Ambitionnant une part de 95% d'électricité bas carbone d'ici à 2030, le Royaume-Uni prévoit d'accélérer sur le nucléaire, notamment grâce à de petits réacteurs modulaires qui doivent être construits par Rolls Royce.
Le pays a beaucoup de retard dans ce domaine comparé à la France par exemple, qui tire autour de 70% de son électricité de l'atome, et espère produire 25% de ses besoins en électricité grâce au nucléaire d'ici à 2050.
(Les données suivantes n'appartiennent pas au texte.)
(** The calls a unit has made, by how far it has come. *)
Definition callsFit (t : option task) (speech translation : nat) : Prop :=
  match t with
  | None | Some (Queued _) => speech = 0%nat /\ translation = 0%nat
  | Some (AwaitRecognize _) => speech = 1%nat /\ translation = 0%nat
  | Some (AwaitTranslate _ _) => speech = 1%nat /\ translation = 1%nat
  | Some (Settled _) | Some (Finished _) =>
      (speech <= 1)%nat /\ (translation <= speech)%nat
  end.

Definition callsInStep (socket : Socket) : Prop :=
  forall unit,
    callsFit (sttQueue socket !! unit)
      (calls true unit (requests socket)) (calls false unit (requests socket)).

Lemma calls_snoc (recognize : bool) (unit v : nat) (r : request)
    (made : list (nat * request)) :
  calls recognize unit (made ++ [(v, r)])
  = (calls recognize unit made
     + if Nat.eqb v unit && Bool.eqb (isRecognize r) recognize then 1 else 0)%nat.
Proof.
  unfold calls. rewrite List.filter_app, List.length_app. cbn.
  now destruct (Nat.eqb v unit && Bool.eqb (isRecognize r) recognize).
Qed.

Lemma callsFit_bounds (t : option task) (speech translation : nat) :
  callsFit t speech translation -> (speech <= 1)%nat /\ (translation <= speech)%nat.
Proof. destruct t as [[| | | |] |]; cbn; lia. Qed.

(** What a turn does to the chain and to the calls together. *)
Lemma step_calls (socket : Socket) (now : Z) (e : event) (next : Socket) :
  step rt cfg socket now e = Some next ->
  (requests next = requests socket
   /\ ((exists data, sttQueue next = (sttQueue socket ++ [Queued data])%list)
       \/ sttQueue next = sttQueue socket
       \/ exists unit t ended,
            sttQueue socket !! unit = Some t
            /\ sttQueue next = <[unit := ended]> (sttQueue socket)
            /\ working ended = false))
  \/ (exists unit data p r,
        sttQueue socket !! unit = Some (Queued data)
        /\ sttQueue next = <[unit := AwaitRecognize p]> (sttQueue socket)
        /\ requests next = (requests socket ++ [(unit, Recognize r)])%list)
  \/ (exists unit p transcription r,
        sttQueue socket !! unit = Some (AwaitRecognize p)
        /\ sttQueue next = <[unit := AwaitTranslate p transcription]> (sttQueue socket)
        /\ requests next = (requests socket ++ [(unit, TranslateText r)])%list).
Proof.
  destruct e as [data | u | u outcome | u outcome | u]; cbn; intros Hstep.
  - injection Hstep as <-. left. unfold audioRecording.
    destruct (_ <=? _); cbn; eauto.
  - destruct (sttQueue socket !! u) as [[data | | | |] |] eqn:Hq;
      try discriminate Hstep.
    destruct (predecessor u socket) as [[] |]; [| | discriminate Hstep];
      injection Hstep as <-.
    + unfold runUnit.
      destruct (isRateLimited cfg now (sttRateTimestamps socket)) as [[] ts];
        [| destruct (parseAudioPayload rt cfg data) as [p | reason]].
      * left. split; [reflexivity |]. right. right. eexists u, _, _. eauto.
      * right. left. eexists u, data, p, _. eauto.
      * left. split; [reflexivity |]. right. right. eexists u, _, _. eauto.
    + left. split; [reflexivity |]. right. right. eexists u, _, _. eauto.
  - destruct (sttQueue socket !! u) as [[| p | | |] |] eqn:Hq;
      try discriminate Hstep.
    injection Hstep as <-. unfold recognizeSettles, processingFailed.
    destruct outcome as [sttResponse | reason];
      [destruct (JsString.isEmpty (transcriptionOf sttResponse));
         [| destruct (project cfg); [destruct (negb (JsString.eqb _ _)) |]]
      | destruct (Js.isNullish reason)];
      try (left; split; [reflexivity |]; right; right; eexists u, _, _;
           split; [exact Hq |]; split; reflexivity).
    right. right. eexists u, p, _, _. eauto.
  - destruct (sttQueue socket !! u) as [[| | p tr | |] |] eqn:Hq;
      try discriminate Hstep.
    injection Hstep as <-. unfold translateSettles, processingFailed.
    left.
    destruct outcome as [response | reason];
      [| destruct (Js.isNullish reason)];
      (split; [reflexivity |]; right; right; eexists u, _, _;
       split; [exact Hq |]; split; reflexivity).
  - destruct (sttQueue socket !! u) as [[| | | ok | ok] |] eqn:Hq;
      try discriminate Hstep.
    injection Hstep as <-. left. split; [reflexivity |].
    right. right. eexists u, _, _. split; [exact Hq |]. split; reflexivity.
Qed.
Les projets de grande envergure comme Sizewell C piétinent cependant depuis des années, entre craintes géopolitiques liées à l'implication d'un autre géant mondial, la Chine, et problèmes de financements et techniques.
Boris Johnson table aussi largement sur l'éolien offshore, dont le Royaume-Uni est l'un des leaders européens.
À l'inverse, la fracturation hydraulique et l'éolien terrestre n'auront pas un rôle central en raison de "la forte opposition locale", a indiqué récemment le ministre de l’Énergie, même s'il a lancé une nouvelle étude sur la faisabilité du "fracking" dans le pays, jusqu'alors sujet à un moratoire.
À plus long terme, Londres regarde aussi du côté de la technologie prometteuse de l'hydrogène "vert" et de l'énergie marémotrice.
L'association écologiste Greenpeace a déploré dans les annonces ces derniers jours de Kwasi Kwarteng le manque de mesures pour réduire les dépenses énergétiques, notamment pour l'isolation des logements.
"Se précipiter pour signer de nouvelles licences de production de carburants fossiles qui mettront des décennies à aboutir n'aidera pas à faire barrage à Poutine et aggraverait" le réchauffement du climat, critique l'ONG.
Et pour financer des factures énergétiques des ménages, elle appelle à une taxe sur les profits mirobolants des géants de l'énergie engrangés grâce à la flambée des cours. D'ores et déjà refusée par Downing Street.